- _Directions for this task_
Write out exactly the lines of the entries below from the one holding "(** Fixed arrays" to the one holding "Definition WriteCompactSize (nSize", inclusive, and leave out all other lines.

(Stored items)
--*--

(* ===== verification/Serialize.v ===== *)
(** Wire formats: the primitives of [src/src/serialize.h].

    A stream is the list of bytes still to be read; reading past its end, and every [throw] of the
    source, is [None].  [SERIALIZE_METHODS] describes writing and reading by one expression; so does
    a [format], whose laws ([lawful]) say that what is written is read back with the rest of the
    stream untouched, and that what is read was written that way: an object has one encoding. *)

From S2P Require Import Prelude ArithUint.

#[local] Open Scope Z_scope.
#[local] Open Scope qbit_scope.

Record format (A : Type) := {
  Ser : A -> list Z;
  Unser : list Z -> option (A * list Z);
  valid : A -> Prop }.
Arguments Ser {A} f _ : rename.
Arguments Unser {A} f _ : rename.
Arguments valid {A} f _ : rename.

(** Stream contents. *)
Abbreviation bytes_ok := (limbs 8).

Record lawful {A} (f : format A) : Prop := {
  ser_bytes a : valid f a -> bytes_ok (Ser f a);
  roundtrip a s : valid f a -> Unser f (Ser f a ++ s) = Some (a, s);
  canonical a s s' : bytes_ok s -> Unser f s = Some (a, s') -> valid f a /\ s = Ser f a ++ s' }.

(** ** Integers and byte arrays *)

(** [s.read(span)] of [n] bytes. *)
Definition read_bytes (n : nat) (s : list Z) : option (list Z * list Z) :=
  if (n <=? length s)%nat then Some (take n s, drop n s) else None.

(** [ser_writedata8 .. 64] and [ser_readdata8 .. 64]: [n] bytes, little endian. *)
Definition uint_fmt (n : nat) : format Z := {|
  Ser x := digits 8 n x;
  Unser s := let! '(b, s) := read_bytes n s in Some (lval 8 b, s);
  valid x := in_u (8 * Z.of_nat n) x |}.

(** The signed types are cast to the unsigned ones and back. *)
Definition int_fmt (n : nat) : format Z := {|
  Ser x := digits 8 n (wrap (8 * Z.of_nat n) x);
  Unser s := let! '(b, s) := read_bytes n s in Some (swrap (8 * Z.of_nat n) (lval 8 b), s);
  valid x := in_s (8 * Z.of_nat n) x |}.

(** Fixed arrays of bytes: spans, [uint256]. *)
Definition array_fmt (n : nat) : format (list Z) := {|
  Ser b := b;
  Unser s := read_bytes n s;
  valid b := length b = n /\ bytes_ok b |}.

Definition uint8_fmt := uint_fmt 1.
Definition uint32_fmt := uint_fmt 4.
Definition int32_fmt := int_fmt 4.
Definition int64_fmt := int_fmt 8.
Definition uint256_fmt := array_fmt 32.

(** ** [CompactSize] *)

Definition MAX_SIZE : Z := 0x02000000.

Definition GetSizeOfCompactSize (nSize : Z) : Z :=
  if nSize <? 253 then 1
  else if nSize <=? 2 ^ 16 - 1 then 3
  else if nSize <=? 2 ^ 32 - 1 then 5
  else 9.

Definition WriteCompactSize (nSize : Z) : list Z :=
  if nSize <? 253 then digits 8 1 nSize
  else if nSize <=? 2 ^ 16 - 1 then digits 8 1 253 ++ digits 8 2 nSize
  else if nSize <=? 2 ^ 32 - 1 then digits 8 1 254 ++ digits 8 4 nSize
  else digits 8 1 255 ++ digits 8 8 nSize.

Definition ReadCompactSize (range_check : bool) (stream : list Z) : option (Z * list Z) :=
  let! '(chSize, stream) := Unser (uint_fmt 1) stream in
  let! '(nSizeRet, stream) :=
    if chSize <? 253 then Some (chSize, stream)
    else if chSize =? 253 then
      let! '(n, stream) := Unser (uint_fmt 2) stream in
      if n <? 253 then None else Some (n, stream)
    else if chSize =? 254 then
      let! '(n, stream) := Unser (uint_fmt 4) stream in
      if n <? 0x10000 then None else Some (n, stream)
    else
      let! '(n, stream) := Unser (uint_fmt 8) stream in
      if n <? 0x100000000 then None else Some (n, stream) in
  if range_check && (MAX_SIZE <? nSizeRet) then None else Some (nSizeRet, stream).

Definition compact_fmt (range_check : bool) : format Z := {|
  Ser := WriteCompactSize;
  Unser := ReadCompactSize range_check;
  valid n := in_u 64 n /\ (range_check = true -> n <= MAX_SIZE) |}.

(** ** Vectors *)

Fixpoint ser_list {A} (f : format A) (l : list A) : list Z :=
  match l with [] => [] | a :: l => Ser f a ++ ser_list f l end.

Fixpoint unser_list {A} (f : format A) (n : nat) (s : list Z) : option (list A * list Z) :=
  match n with
  | O => Some ([], s)
  | S n => let! '(a, s) := Unser f s in let! '(l, s) := unser_list f n s in Some (a :: l, s)
  end.

(** [VectorFormatter]; reading reserves memory in batches, which changes nothing of what is read. *)
Definition vector_fmt {A} (f : format A) : format (list A) := {|
  Ser v := WriteCompactSize (Z.of_nat (length v)) ++ ser_list f v;
  Unser s := let! '(size, s) := ReadCompactSize true s in unser_list f (Z.to_nat size) s;
  valid v := Forall (valid f) v /\ Z.of_nat (length v) <= MAX_SIZE |}.

(** The byte-vector overloads ([std::vector<unsigned char>], [prevector], [CScript]). *)
Definition bytes_fmt : format (list Z) := {|
  Ser v := WriteCompactSize (Z.of_nat (length v)) ++ v;
  Unser s := let! '(nSize, s) := ReadCompactSize true s in read_bytes (Z.to_nat nSize) s;
  valid v := bytes_ok v /\ Z.of_nat (length v) <= MAX_SIZE |}.

(** ** [READWRITE] of several fields *)

Definition pair_fmt {A B} (f : format A) (g : format B) : format (A * B) := {|
  Ser p := Ser f (fst p) ++ Ser g (snd p);
  Unser s := let! '(a, s) := Unser f s in let! '(b, s) := Unser g s in Some ((a, b), s);
  valid p := valid f (fst p) /\ valid g (snd p) |}.

(** A class read and written through its fields; reading leaves the other fields as constructed. *)
Definition class_fmt {A B} (fields : A -> B) (build : B -> A) (f : format B) : format A := {|
  Ser a := Ser f (fields a);
  Unser s := let! '(b, s) := Unser f s in Some (build b, s);
  valid a := valid f (fields a) /\ build (fields a) = a |}.

(** ** [VarInt] for an unsigned type of [w] bits *)

(** The digits in [tmp], least significant first; [None]: past the end of the array. *)
Fixpoint varint_tmp (room : nat) (first : bool) (n : Z) : option (list Z) :=
  match room with
  | O => None
  | S room =>
      let b := Z.lor (Z.land n 0x7F) (if first then 0 else 0x80) in
      if n <=? 0x7F then Some [b]
      else let! t := varint_tmp room false (Z.shiftr n 7 - 1) in Some (b :: t)
  end.

Definition WriteVarInt (w n : Z) : option (list Z) :=
  let! tmp := varint_tmp (Z.to_nat ((w + 6) / 7)) true n in Some (rev tmp).

Fixpoint ReadVarInt_loop (w n : Z) (stream : list Z) : option (Z * list Z) :=
  match stream with
  | [] => None
  | chData :: stream =>
      if Z.shiftr (2 ^ w - 1) 7 <? n then None
      else
        let n := Z.lor (wrap w (Z.shiftl n 7)) (Z.land chData 0x7F) in
        if negb (Z.land chData 0x80 =? 0) then
          if n =? 2 ^ w - 1 then None else ReadVarInt_loop w (n + 1) stream
        else Some (n, stream)
  end.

--*--

- _Final answer_
(** Fixed arrays of bytes: spans, [uint256]. *)
Definition array_fmt (n : nat) : format (list Z) := {|
  Ser b := b;
  Unser s := read_bytes n s;
  valid b := length b = n /\ bytes_ok b |}.

Definition uint8_fmt := uint_fmt 1.
Definition uint32_fmt := uint_fmt 4.
Definition int32_fmt := int_fmt 4.
Definition int64_fmt := int_fmt 8.
Definition uint256_fmt := array_fmt 32.

(** ** [CompactSize] *)

Definition MAX_SIZE : Z := 0x02000000.

Definition GetSizeOfCompactSize (nSize : Z) : Z :=
  if nSize <? 253 then 1
  else if nSize <=? 2 ^ 16 - 1 then 3
  else if nSize <=? 2 ^ 32 - 1 then 5
  else 9.

Definition WriteCompactSize (nSize : Z) : list Z :=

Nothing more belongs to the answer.